Exercise description: Using the records that appear below, write out exactly the lines from the one with "split; [|split]." through the one with "- unfold runSchema1Handler.", keeping both end lines.

******

(** *** The monad *)

Lemma bind_Ok {A B} (m : M A) (k : A → M B) (s s' : State) (a : A) :
  m s = Some (Ok a, s') → (m ≫= k) s = k a s'.
Proof. intros Hm. unfold mbind, M_bind. by rewrite Hm. Qed.

Lemma bind_Fail {A B} (m : M A) (k : A → M B) (s s' : State) (err : error) :
  m s = Some (Fail err, s') → (m ≫= k) s = Some (Fail err, s').
Proof. intros Hm. unfold mbind, M_bind. by rewrite Hm. Qed.

Lemma bind_inv {A B} (m : M A) (k : A → M B) (s s' : State) (r : res B) :
  (m ≫= k) s = Some (r, s') →
  (∃ a s1, m s = Some (Ok a, s1) ∧ k a s1 = Some (r, s'))
  ∨ (∃ err, m s = Some (Fail err, s') ∧ r = Fail err).
Proof.
  unfold mbind, M_bind. destruct (m s) as [[[a|err] s1]|] eqn:Hm; intros Hk.
  - left. eauto.
  - right. exists err. by inversion Hk.
  - discriminate.
Qed.

(** *** What a run adds to the trace *)

Lemma extends_refl P s : extends P s s.
Proof. exists []. split; [by rewrite app_nil_r | constructor]. Qed.

Lemma extends_trans P s1 s2 s3 : extends P s1 s2 → extends P s2 s3 → extends P s1 s3.
Proof.
  intros (t1 & E1 & F1) (t2 & E2 & F2). exists (t1 ++ t2). split.
  - by rewrite E2, E1, app_assoc.
  - by apply Forall_app.
Qed.

Lemma extends_logged (P : Event → Prop) ev w s : P ev → extends P s (logged ev w s).
Proof. intros HP. exists [ev]. split; [done | by repeat constructor]. Qed.

Lemma extends_setWorld P w s : extends P s (setWorld w s).
Proof. exists []. split; [by rewrite app_nil_r | constructor]. Qed.

Lemma extends_impl (P Q : Event → Prop) s s' :
  (∀ ev, P ev → Q ev) → extends P s s' → extends Q s s'.
Proof. intros HPQ (t & E & F). exists t. split; [done | by eapply Forall_impl]. Qed.

(** *** The option loop *)

Lemma applyOpts_silent c opts ctx s r s' :
  applyOpts c opts ctx s = Some (r, s') →
  trace s' = trace s ∧ manifestStack s' = manifestStack s.
Proof.
  revert ctx s. induction opts as [|o opts IH]; intros ctx s; simpl.
  - by intros [= _ <-].
  - destruct (o c ctx (world s)) as [[[err|] ctx'] w].
    + by intros [= _ <-].
    + intros Hrun. by apply IH in Hrun.
Qed.

Lemma applyOpts_app c pre post ctx s ctx' s' :
  applyOpts c pre ctx s = Some (Ok ctx', s') →
  applyOpts c (pre ++ post) ctx s = applyOpts c post ctx' s'.
Proof.
  revert ctx s. induction pre as [|o pre IH]; intros ctx s; simpl.
  - by intros [= -> ->].
  - destruct (o c ctx (world s)) as [[[err|] ctx1] w]; [done | apply IH].
Qed.

(** *** The filter handler of Push *)

(** C2: on a descriptor whose media type is one of the four manifest-like
    types the filter handler appends the descriptor to the manifest stack
    and returns the stop signal with no children; on any other descriptor
    it returns no children and no error and leaves the state, and with it
    the manifest stack, as it was. *)
Theorem filterHandler_collects_manifests (desc : Descriptor) (s : State) :
  (MediaType desc ∈ [MediaTypeDockerSchema2Manifest; MediaTypeImageManifest;
                     MediaTypeDockerSchema2ManifestList; MediaTypeImageIndex] →
   Handle filterHandler desc s
   = (([], Some StopHandler), mkState (world s) (manifestStack s ++ [desc]) (trace s)))
  ∧ (MediaType desc ∉ [MediaTypeDockerSchema2Manifest; MediaTypeImageManifest;
                       MediaTypeDockerSchema2ManifestList; MediaTypeImageIndex] →
     Handle filterHandler desc s = (([], None), s)).
Proof.
  assert (Hlike : isManifestLike (MediaType desc) = true ↔
    MediaType desc ∈ [MediaTypeDockerSchema2Manifest; MediaTypeImageManifest;
                      MediaTypeDockerSchema2ManifestList; MediaTypeImageIndex]).
  { unfold isManifestLike. rewrite !orb_true_iff, !String.eqb_eq.
    rewrite !elem_of_cons, elem_of_nil. tauto. }
  simpl. unfold runFilterHandler. split; intros Hmt.
  - apply Hlike in Hmt. by rewrite Hmt.
  - destruct (isManifestLike (MediaType desc)) eqn:E; [|done].
    exfalso. apply Hmt, Hlike. done.
Qed.

(** *** A failing option *)

(** C10: when an option function returns an error while the remote context
    is built, Pull and Push return that error at once.  The state they
    return in is the one the failing option left: nothing was added to the
    trace, so no resolver, dispatcher, content store or image service call
    was made. *)
Theorem failing_option_stops_the_call (c : Client) (fuel : nat) (ref : string)
    (desc : Descriptor) (pre post : list RemoteOpts) (o : RemoteOpts)
    (ctx ctx' : RemoteContext) (s0 s1 : State) (err : error) (w : World) :
  applyOpts c pre defaultRemoteContext s0 = Some (Ok ctx, s1) →
  o c ctx (world s1) = (Some err, ctx', w) →
  Pull c fuel ref (pre ++ o :: post) s0 = Some (Fail err, setWorld w s1)
  ∧ Push c fuel ref desc (pre ++ o :: post) s0 = Some (Fail err, setWorld w s1)
  ∧ trace (setWorld w s1) = trace s0.
Proof.
  intros Hpre Ho.
  assert (Hopts : applyOpts c (pre ++ o :: post) defaultRemoteContext s0
                  = Some (Fail err, setWorld w s1)).
  { rewrite (applyOpts_app _ _ _ _ _ _ _ Hpre). simpl. by rewrite Ho. }
  split; [|split].
  - unfold Pull. by apply bind_Fail.
  - unfold Push. by apply bind_Fail.
  - simpl. apply applyOpts_silent in Hpre. tauto.
Qed.

(** *** What a traversal records *)

Lemma Handle_fromHandler (h : Handler) : appendsOnly fromHandler (Handle h).
Proof.
  intros desc s. destruct h; simpl.
  - unfold runBase. destruct (h desc (world s)). apply extends_setWorld.
  - unfold runFetchHandler. destruct (String.eqb _ _); [apply extends_refl|].
    destruct (remotes_fetch _ _ _ _). by apply extends_logged.
  - unfold runChildrenHandler. destruct (images_Children _ _ _). by apply extends_logged.
  - unfold runSchema1Handler. destruct (Converter_Handle _ _ _). by apply extends_logged.
  - unfold runFilterHandler. destruct (isManifestLike _); simpl.
    + exists []. simpl. split; [by rewrite app_nil_r | constructor].
    + apply extends_refl.
  - unfold runPushHandler. destruct (remotes_push _ _ _ _). by apply extends_logged.
Qed.

Lemma handlersFrom_appendsOnly (P : Event → Prop) (hs : list HandlerFunc) :
  Forall (appendsOnly P) hs → ∀ children, appendsOnly P (handlersFrom hs children).
Proof.
  induction 1 as [|h hs Hh _ IH]; intros children desc s; simpl.
  - apply extends_refl.
  - specialize (Hh desc s).
    destruct (h desc s) as [[ch [err|]] s1]; simpl in *.
    + by destruct (IsStopHandler err).
    + eapply extends_trans; [exact Hh | apply IH].
Qed.

Lemma appendsOnly_impl (P Q : Event → Prop) (handler : HandlerFunc) :
  (∀ ev, P ev → Q ev) → appendsOnly P handler → appendsOnly Q handler.
Proof. intros HPQ Hh desc s. eapply extends_impl; [exact HPQ | apply Hh]. Qed.

Lemma Handlers_fromHandler (hs : list Handler) : appendsOnly fromHandler (Handlers hs).
Proof.
  apply handlersFrom_appendsOnly, Forall_fmap, Forall_forall.
  intros h _. apply Handle_fromHandler.
Qed.

Lemma dispatchEach_extends (P : Event → Prop) (recurse : list Descriptor → M unit)
    (handler : HandlerFunc) :
  appendsOnly P handler →
  (∀ descs s r s', recurse descs s = Some (r, s') → extends P s s') →
  ∀ descs s r s', dispatchEach recurse handler descs s = Some (r, s') → extends P s s'.
Proof.
  intros Hh Hrec descs. induction descs as [|desc rest IH]; intros s r s'; simpl.
  - intros [= _ <-]. apply extends_refl.
  - specialize (Hh desc s).
    destruct (handler desc s) as [[children [err|]] s1]; simpl in Hh.
    + by intros [= _ <-].
    + destruct children as [|child children].
      * intros Hrest. eapply extends_trans; [exact Hh | by eapply IH].
      * destruct (recurse (child :: children) s1) as [[[[]|err] s2]|] eqn:Hsub; [| |done].
        -- intros Hrest. eapply extends_trans; [exact Hh|].
           eapply extends_trans; [by eapply Hrec | by eapply IH].
        -- intros [= _ <-]. eapply extends_trans; [exact Hh | by eapply Hrec].
Qed.

Lemma Dispatch_extends (P : Event → Prop) (handler : HandlerFunc) (fuel : nat) :
  appendsOnly P handler →
  ∀ descs s r s', Dispatch fuel handler descs s = Some (r, s') → extends P s s'.
Proof.
  intros Hh. induction fuel as [|fuel IH]; simpl; [done|].
  by apply dispatchEach_extends.
Qed.

(** *** Pull: resolution and traversal *)

Lemma extends_from (P : Event → Prop) (s0 s1 s' : State) :
  trace s1 = trace s0 → extends P s1 s' → extends P s0 s'.
Proof. intros E (t & Ht & F). exists t. by rewrite <- E. Qed.

Lemma Pull_after_opts c fuel ref opts s0 ctx s1 :
  applyOpts c opts defaultRemoteContext s0 = Some (Ok ctx, s1) →
  Pull c fuel ref opts s0
  = ('(name, desc) ← pullContent c fuel ref ctx;
     img ← upsertImage c (mkImage name desc);
     unpackImage c ctx img) s1.
Proof. intros Hopts. unfold Pull. by rewrite (bind_Ok _ _ _ _ _ Hopts). Qed.

Lemma Pull_after_content c fuel ref opts s0 ctx s1 name desc s2 :
  applyOpts c opts defaultRemoteContext s0 = Some (Ok ctx, s1) →
  pullContent c fuel ref ctx s1 = Some (Ok (name, desc), s2) →
  Pull c fuel ref opts s0
  = (img ← upsertImage c (mkImage name desc); unpackImage c ctx img) s2.
Proof.
  intros Hopts Hcontent. rewrite (Pull_after_opts _ _ _ _ _ _ _ Hopts).
  by rewrite (bind_Ok _ _ _ _ _ Hcontent).
Qed.

Lemma pullContent_resolved c fuel ref ctx s1 name desc w2 fetcher w3 :
  Resolver_Resolve (CtxResolver ctx) ref (world s1) = (Ok (name, desc), w2) →
  Resolver_Fetcher (CtxResolver ctx) name w2 = (Ok fetcher, w3) →
  pullContent c fuel ref ctx s1
  = (_ ← Dispatch fuel (Handlers (pullHandlers ctx (Client_ContentStore c) fetcher desc).2) [desc];
     desc' ← match (pullHandlers ctx (Client_ContentStore c) fetcher desc).1 with
             | Some conv => call EvSchema1Convert (Converter_Convert conv)
             | None => mret desc
             end;
     mret (name, desc'))
    (logged (EvFetcher name) w3 (logged (EvResolve ref) w2 s1)).
Proof.
  intros Hres Hfet. unfold pullContent.
  unfold mbind at 1. unfold M_bind at 1. unfold call at 1. rewrite Hres.
  unfold mbind at 1. unfold M_bind at 1. unfold call at 1. cbn [world logged]. rewrite Hfet.
  by destruct (pullHandlers _ _ _ _).
Qed.

Lemma call_extends {A} (P : Event → Prop) ev (op : World → res A * World) s r s' :
  P ev → call ev op s = Some (r, s') → extends P s s'.
Proof.
  intros HP. unfold call. destruct (op (world s)) as [r1 w].
  intros [= _ <-]. by apply extends_logged.
Qed.

Lemma bind_extends {A B} (P : Event → Prop) (m : M A) (k : A → M B) s r s' :
  (∀ r1 s1, m s = Some (r1, s1) → extends P s s1) →
  (∀ a s1, m s = Some (Ok a, s1) → k a s1 = Some (r, s') → extends P s1 s') →
  (m ≫= k) s = Some (r, s') → extends P s s'.
Proof.
  intros Hm Hk Hrun.
  apply bind_inv in Hrun as [(a & s1 & Hms & Hks)|(err & Hms & _)].
  - eapply extends_trans; [by eapply Hm | by eapply Hk].
  - by eapply Hm.
Qed.

Lemma pullContent_fromContent c fuel ref ctx s r s' :
  pullContent c fuel ref ctx s = Some (r, s') → extends fromContent s s'.
Proof.
  unfold pullContent. apply bind_extends.
  { intros r1 s1. by apply call_extends. }
  intros [name desc] s1 _. apply bind_extends.
  { intros r2 s2. by apply call_extends. }
  intros fetcher s2 _. destruct (pullHandlers _ _ _ _) as [conv handlers].
  apply bind_extends.
  { intros r3 s3. apply Dispatch_extends.
    eapply appendsOnly_impl; [|apply Handlers_fromHandler]. by intros []. }
  intros [] s3 _. apply bind_extends.
  { intros r4 s4. destruct conv as [conv|].
    - by apply call_extends.
    - intros [= _ <-]. apply extends_refl. }
  intros desc' s4 _ [= _ <-]. apply extends_refl.
Qed.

******

Result of this exercise:
  split; [|split].
  - unfold Pull. by apply bind_Fail.
  - unfold Push. by apply bind_Fail.
  - simpl. apply applyOpts_silent in Hpre. tauto.
Qed.

(** *** What a traversal records *)

Lemma Handle_fromHandler (h : Handler) : appendsOnly fromHandler (Handle h).
Proof.
  intros desc s. destruct h; simpl.
  - unfold runBase. destruct (h desc (world s)). apply extends_setWorld.
  - unfold runFetchHandler. destruct (String.eqb _ _); [apply extends_refl|].
    destruct (remotes_fetch _ _ _ _). by apply extends_logged.
  - unfold runChildrenHandler. destruct (images_Children _ _ _). by apply extends_logged.
  - unfold runSchema1Handler. destruct (Converter_Handle _ _ _). by apply extends_logged.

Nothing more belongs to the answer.